Honestly, the vibe I'm getting is that your being a sore loser and you are envious of her in some way. Don't mind what she does or doesn't do. Worry about yourself and what you can do to make you and your horse better.
_Posted via Mobile Device_


----------



## gypsygirl (Oct 15, 2009)

Your story does not add up. Regardless, you sound spoiled. You can't beat everyone and you can't effect their round, but what you can do is work harder to improve yourself and your horse.
_Posted via Mobile Device_


----------



## Foxhunter (Feb 5, 2012)

When I started competing it was on riding school ponies. To start we were allowed to ride the ponies that if you showed them the jumping plan they just did it. Made me feel I was _really_ good and on my way to being an Olympic rider. 

Then we were given a pony that needed riding and we never did anywhere as well. 

The wise owner of the stables would always say that _Before you could become a good winner, you had to learn how to be a better looser._

Your post makes no sense at all. You say that you _always_ win at bigger shows and that you four or five 'top' equitation trainers have nothing more to teach you. 

I would disagree with that statement, they are either not top trainers or you have such an opinion of yourself that it is not worth them wasting their breath.

As someone who judges I can tell you that at smaller shows should a 'top' show winner appear at a small show then I would not place them regardless of how good they were because to my thinking they are just pot hunting and not willing to let others win.


----------



## SlideStop (Dec 28, 2011)

Foxhunter said:


> When I started competing it was on riding school ponies. To start we were allowed to ride the ponies that if you showed them the jumping plan they just did it. Made me feel I was _really_ good and on my way to being an Olympic rider.
> 
> Then we were given a pony that needed riding and we never did anywhere as well.
> 
> ...


I wish you would judge some of my shows!
_Posted via Mobile Device_


----------



## Woodhaven (Jan 21, 2014)

Sometimes you don't know how hard a rider is actually working when riding. I have come out of a class and said to my people watching, boy did I ever work hard to win that ribbon. They are very surprised at this statement and say, it sure didn't look like you were doing much, looked like you were just sitting there. Well I wasn't just sitting there I was working the whole time.
Also as I mentioned before, equitation is judging the rider and if you are the better rider, you would be placing over her. Even if your horse is not as well behaved as long as you are riding properly you can still win.


----------



## Foxhunter (Feb 5, 2012)

Slide, I wouldn't have a clue where to start, none of the judging seems to make any sense to me and if I judged as over here, objections would be flying around! 
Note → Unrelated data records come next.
Definition track_id r (i : gmap Z Z) : gmap Z Z :=
  match rq_id r with Some id => <[id := rq_peer_id r]> i | None => i end.
Definition untrack_id r (i : gmap Z Z) : gmap Z Z :=
  match rq_id r with Some id => delete id i | None => i end.

Definition is_banned (id now : Z) t : bool * DialTracker :=
  match dt_banned t with
  | None => (false, t)
  | Some c =>
      match lc_get id c with
      | (None, c) => (false, with_caches (dt_backoff t) (Some c) t)
      | (Some ban_time, c) =>
          if decide (0 < dc_ban_ttl_secs (dt_config t) ∧
                     dc_ban_ttl_secs (dt_config t) <= u64_saturating_sub (now_secs now t) ban_time) then
            (false, with_caches (dt_backoff t) (Some (lc_remove id c)) t)
          else (true, with_caches (dt_backoff t) (Some c) t)
      end
  end.

Definition is_in_backoff (id now : Z) t : bool * DialTracker :=
  match dt_backoff t with
  | None => (false, t)
  | Some c =>
      match lc_get id c with
      | (None, c) => (false, with_caches (Some c) (dt_banned t) t)
      | (Some e, c) =>
          (bool_decide (is_Some (backoff_remaining e (now_secs now t) (dc_backoff_base_secs (dt_config t))
             (dc_backoff_max_secs (dt_config t)) (jitter_seed_for id))),
           with_caches (Some c) (dt_banned t) t)
      end
  end.

(** The ban check, then the backoff check, of a request with an identifier. *)
Definition check_id (id : option Z) (now : Z) t : result bool unit * DialTracker :=
  match id with
  | None => (Ok tt, t)
  | Some i =>
      let '(banned, t) := is_banned i now t in
      if banned : bool then (Err true, t)
      else let '(waiting, t) := is_in_backoff i now t in
           if waiting : bool then (Err false, t) else (Ok tt, t)
  end.

Definition enqueue r (now : Z) t : result EnqueueError unit * DialTracker :=
  match check_id (rq_id r) now t with
  | (Err true, t) => (Err Banned, t)
  | (Err false, t) => (Err InBackoff, t)
  | (Ok _, t) =>
      if is_tracked (rq_peer_id r) (rq_id r) t then
        if decide (is_Some (dt_in_flight t !! rq_peer_id r)) then (Err AlreadyInFlight, t) else (Err AlreadyPending, t)
      else if decide (dc_max_pending (dt_config t) <= lhm_len (dt_pending t)) then (Err QueueFull, t)
      else (Ok tt, with_queues (lhm_insert (rq_peer_id r) r (dt_pending t)) (dt_in_flight t) (track_id r (dt_id_index t)) t)
  end.

(** [pending.remove] with [untrack_id]. *)
Definition drop_pending (peer : Z) t : option DialRequest * DialTracker :=
  match lhm_get peer (dt_pending t) with
  | None => (None, t)
  | Some r => (Some r, with_queues (lhm_remove peer (dt_pending t)) (dt_in_flight t) (untrack_id r (dt_id_index t)) t)
  end.

(** [in_flight.remove] with [untrack_id]. *)
Definition drop_in_flight (peer : Z) t : option DialRequest * DialTracker :=
  match dt_in_flight t !! peer with
  | None => (None, t)
  | Some r => (Some r, with_queues (dt_pending t) (delete peer (dt_in_flight t)) (untrack_id r (dt_id_index t)) t)
  end.

Definition resolve (peer : Z) t : option DialRequest * DialTracker := drop_in_flight peer t.

(** A loop of removals collecting what they returned. *)
Fixpoint drop_all (drop : Z → DialTracker → option DialRequest * DialTracker) (peers : list Z) t :
    list DialRequest * DialTracker :=
  match peers with
  | [] => ([], t)
  | p :: peers =>
      let '(o, t) := drop p t in
      let '(rs, t) := drop_all drop peers t in
      (option_list o ++ rs, t)
  end.

Definition pending_expired (now : Z) (c : DialTrackerConfig) r : bool :=
  bool_decide (dc_pending_ttl c < elapsed now (rq_queued_at r)).
Definition in_flight_timed_out (now : Z) (c : DialTrackerConfig) r : bool :=
  is_some_and (λ s, bool_decide (dc_in_flight_timeout c < elapsed now s)) (rq_started_at r).

(** [order] is the order in which the in-flight map is walked. *)
Definition cleanup_expired (order : list Z) (now : Z) t : (list DialRequest * list DialRequest) * DialTracker :=
  let expired := (filter (λ x, pending_expired now (dt_config t) x.2) (lhm_iter (dt_pending t))).*1 in
  let '(expired_pending, t) := drop_all drop_pending expired t in
  let timed_out := filter (λ p, is_some_and (in_flight_timed_out now (dt_config t)) (dt_in_flight t !! p)) order in
  let '(timed_out_in_flight, t) := drop_all drop_in_flight timed_out t in
  ((expired_pending, timed_out_in_flight), with_last_cleanup now t).

(** The walk of the queue in [next_batch]: dispatched and expired requests. *)
Fixpoint batch_scan (now : Z) (c : DialTrackerConfig) (left : nat) (l : list (Z * DialRequest)) :
    list DialDispatch * list Z :=
  match left, l with
  | O, _ | _, [] => ([], [])
  | S left', (p, r) :: l =>
      if pending_expired now c r then
        let '(res, ex) := batch_scan now c left l in (res, p :: ex)
      else
        let '(res, ex) := batch_scan now c left' l in (mkDispatch (rq_id r) p (rq_addrs r) :: res, ex)
  end.

Definition start_request (now : Z) r : DialRequest :=
  mkRequest (rq_id r) (rq_peer_id r) (rq_addrs r) (rq_data r) (rq_queued_at r) (Some now).

Definition move_in_flight (now : Z) t (d : DialDispatch) : DialTracker :=
  match lhm_get (dd_peer_id d) (dt_pending t) with
  | None => t
  | Some r => with_queues (lhm_remove (dd_peer_id d) (dt_pending t))
                (<[dd_peer_id d := start_request now r]> (dt_in_flight t)) (dt_id_index t) t
  end.

Definition maybe_cleanup (order : list Z) (now : Z) t : DialTracker :=
  if decide (dc_cleanup_interval (dt_config t) < elapsed now (dt_last_cleanup t)) then
    with_last_cleanup now (cleanup_expired order now t).2
  else t.

Definition batch_size (max : Z) t : Z :=
  Z.min max (u64_saturating_sub (dc_max_in_flight (dt_config t)) (Z.of_nat (size (dt_in_flight t)))).

Definition next_batch (order : list Z) (max now : Z) t : list DialDispatch * DialTracker :=
  let t := maybe_cleanup order now t in
  if decide (batch_size max t = 0) then ([], t)
  else
    let '(res, expired) := batch_scan now (dt_config t) (Z.to_nat (batch_size max t)) (lhm_iter (dt_pending t)) in
    let t := (drop_all drop_pending expired t).2 in
    (res, foldl (move_in_flight now) t res).

(** ** Preparing a dial *)

(** The addresses that pass the filter, IPv6 first, then IPv4, then the rest,
    and the number dialled at once; [None] when nothing passes. *)
Definition prepare_filtered (addrs : list A) (keep : A → bool) : option (list A * Z) :=
  let ok := filter (λ a, keep a) addrs in
  let v6 := filter (λ a, ip_version a = Some V6) ok in
  let v4 := filter (λ a, ip_version a = Some V4) ok in
  let other := filter (λ a, ip_version a = None) ok in
  let sorted := v6 ++ v4 ++ other in
  match sorted with
  | [] => None
  | _ =>
      let n6 := Z.of_nat (length v6) in
      let n4 := Z.of_nat (length v4) in
      Some (sorted, if decide (0 < n6) then Z.min n6 8 else Z.max 1 (Z.min n4 4))
  end.

Definition insert_in_flight r (now : Z) t : DialTracker :=
  with_queues (dt_pending t) (<[rq_peer_id r := start_request now r]> (dt_in_flight t)) (track_id r (dt_id_index t)) t.

(** [prepare_and_start] with [try_start] inlined: the dial options are the peer,
    the sorted addresses and the concurrency factor. *)
Definition prepare_and_start (id : option Z) (peer : Z) (addrs : list A) (data : D) (keep : A → bool) (now : Z) t :
    result PrepareError (Z * list A * Z) * DialTracker :=
  match check_id id now t with
  | (Err true, t) => (Err PrepareBanned, t)
  | (Err false, t) => (Err PrepareInBackoff, t)
  | (Ok _, t) =>
      if is_tracked peer id t then (Err AlreadyTracked, t)
      else
        match prepare_filtered addrs keep with
        | None => (Err NoReachableAddresses, t)
        | Some (sorted, factor) => (Ok (peer, sorted, factor), insert_in_flight (mkRequest id peer [] data now None) now t)
        end
  end.

(** ** Recording failures *)

Definition backoff_default : BackoffEntry := mkBackoff 0 0.

Definition record_backoff (id now : Z) t : DialTracker :=
  match dt_backoff t with
  | None => t
  | Some c =>
      let '(o, c) := lc_get id c in
      let new_failures := (be_consecutive_failures (default backoff_default o) + 1) mod (u32_max + 1) in
      if decide (0 < dc_ban_after_failures (dt_config t) ∧ dc_ban_after_failures (dt_config t) <= new_failures) then
        with_caches (Some (lc_remove id c)) (lc_insert id (now_secs now t) <$> dt_banned t) t
      else with_caches (Some (lc_insert id (mkBackoff (now_secs now t) new_failures) c)) (dt_banned t) t
  end.

Definition clear_backoff (id : Z) t : DialTracker :=
  with_caches (lc_remove id <$> dt_backoff t) (lc_remove id <$> dt_banned t) t.

Definition contains_peer (peer : Z) t : bool :=
  bool_decide (is_Some (lhm_get peer (dt_pending t))) || bool_decide (is_Some (dt_in_flight t !! peer)).
Definition contains_id (id : Z) t : bool := bool_decide (is_Some (dt_id_index t !! id)).
Definition is_in_flight (peer : Z) t : bool := bool_decide (is_Some (dt_in_flight t !! peer)).
Definition pending_count t : Z := lhm_len (dt_pending t).
Definition in_flight_count t : Z := Z.of_nat (size (dt_in_flight t)).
One riding class here, many years ago, I had a pupil of mine riding a new pony. He was a horrid thing, saved from the knackers and a freebie! He had two paces, backwards or flat out forward. 
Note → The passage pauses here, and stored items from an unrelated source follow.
Lemma release_dial_other o i r : i ≠ o → kd_phases (release_dial i r) !! o = kd_phases r !! o.
Proof. intros. simpl. by rewrite lookup_delete_ne. Qed.
Lemma release_handshake_other o i r : i ≠ o → kd_phases (release_handshake i r) !! o = kd_phases r !! o.
Proof. intros. simpl. by rewrite lookup_delete_ne. Qed.
Lemma reserve_inbound_other o i r : i ≠ o → kd_phases (reserve_inbound i r) !! o = kd_phases r !! o.
Proof. intros. unfold Kademlia.reserve_inbound. destruct (_ !! i); [done|]. simpl. by rewrite lookup_insert_ne. Qed.
Lemma dial_connected_other o i r : i ≠ o → kd_phases (dial_connected i r) !! o = kd_phases r !! o.
Proof. intros. unfold Kademlia.dial_connected. case_decide; [|done]. simpl. by rewrite lookup_insert_ne. Qed.
Lemma handshake_completed_other o i r : i ≠ o →
  kd_phases (Kademlia.handshake_completed proximity max_po i r) !! o = kd_phases r !! o.
Proof. intros. unfold Kademlia.handshake_completed. case_decide; [|done]. simpl. by rewrite lookup_insert_ne. Qed.
Lemma capacity_disconnected_other o i r : i ≠ o → kd_phases (capacity_disconnected i r) !! o = kd_phases r !! o.
Proof. intros. unfold Kademlia.disconnected. destruct (_ !! i) as [[]|]; simpl; by rewrite ?lookup_delete_ne. Qed.

(** Removing connections never adds an entry. *)
Lemma disconnected_entries p reg :
  (∀ k st, mp_by_key (rg_maps (Registry.disconnected p reg).2) !! k = Some st → mp_by_key (rg_maps reg) !! k = Some st) ∧
  (∀ st, (Registry.disconnected p reg).1 = Some st → ∃ k, mp_by_key (rg_maps reg) !! k = Some st).
Proof.
  unfold Registry.disconnected, remove_by_peer. destruct (mp_peer_to_key (rg_maps reg) !! p) as [k|]; simpl; [|done].
  destruct (mp_by_key (rg_maps reg) !! k) as [st|] eqn:E; simpl; [|done]. split; [|naive_solver].
  intros k' st'. destruct (is_active st); simpl; rewrite lookup_delete_Some; naive_solver.
Qed.

Lemma locked_disconnect o s p f : locked_out o s → (∀ i r, i ≠ o → kd_phases (f i r) !! o = kd_phases r !! o) →
  locked_out o (let '(st, reg) := Registry.disconnected p (tp_registry s) in
                for_overlay (st ≫= st_id) f (mkTopology (tp_dials s) reg (tp_routing s))).
Proof.
  intros [H1 H2 H3 H4] Hf. destruct (disconnected_entries p (tp_registry s)) as [He Hs].
  destruct (Registry.disconnected p (tp_registry s)) as [st reg]. simpl in *.
  destruct (for_overlay_rest (st ≫= st_id) f (mkTopology (tp_dials s) reg (tp_routing s))) as [Hd Hr].
  split; rewrite ?Hd, ?Hr; simpl.
  - rewrite phase_other; [done| |done]. intros Hx. apply bind_Some in Hx as (x&->&Hx). destruct (Hs x eq_refl) as [k Hk]. by apply H3 in Hk.
  - unfold get in *. destruct (mp_by_key (rg_maps reg) !! Known o) eqn:E; [|done]. apply He in E. congruence.
  - intros k x Hk. eapply H3, He, Hk.
  - done.
Qed.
In the class when the others were all cantering the rider kept him out of the way of the others and made him trot. He tried napping out the arena but she made him go. 

All riders are in the arena lined up when they have to do an individual show. The judge asked them to do their show without stirrups and when my girl went to do her show she was told to keep her stirrups but she didn't. He show was not the best by a mile but she rode that little toe rag and got him to do what was wanted. 
All had done their show and much to our surprise the judge asked one girl on a clockwork pony if my order could ride her pony. She had this girl ride a different pony and they both had to give another show on strange ponies.

My pupil won. She looked really good on the clockwork pony whilst the other girl wasn't confident on a good but strange pony. 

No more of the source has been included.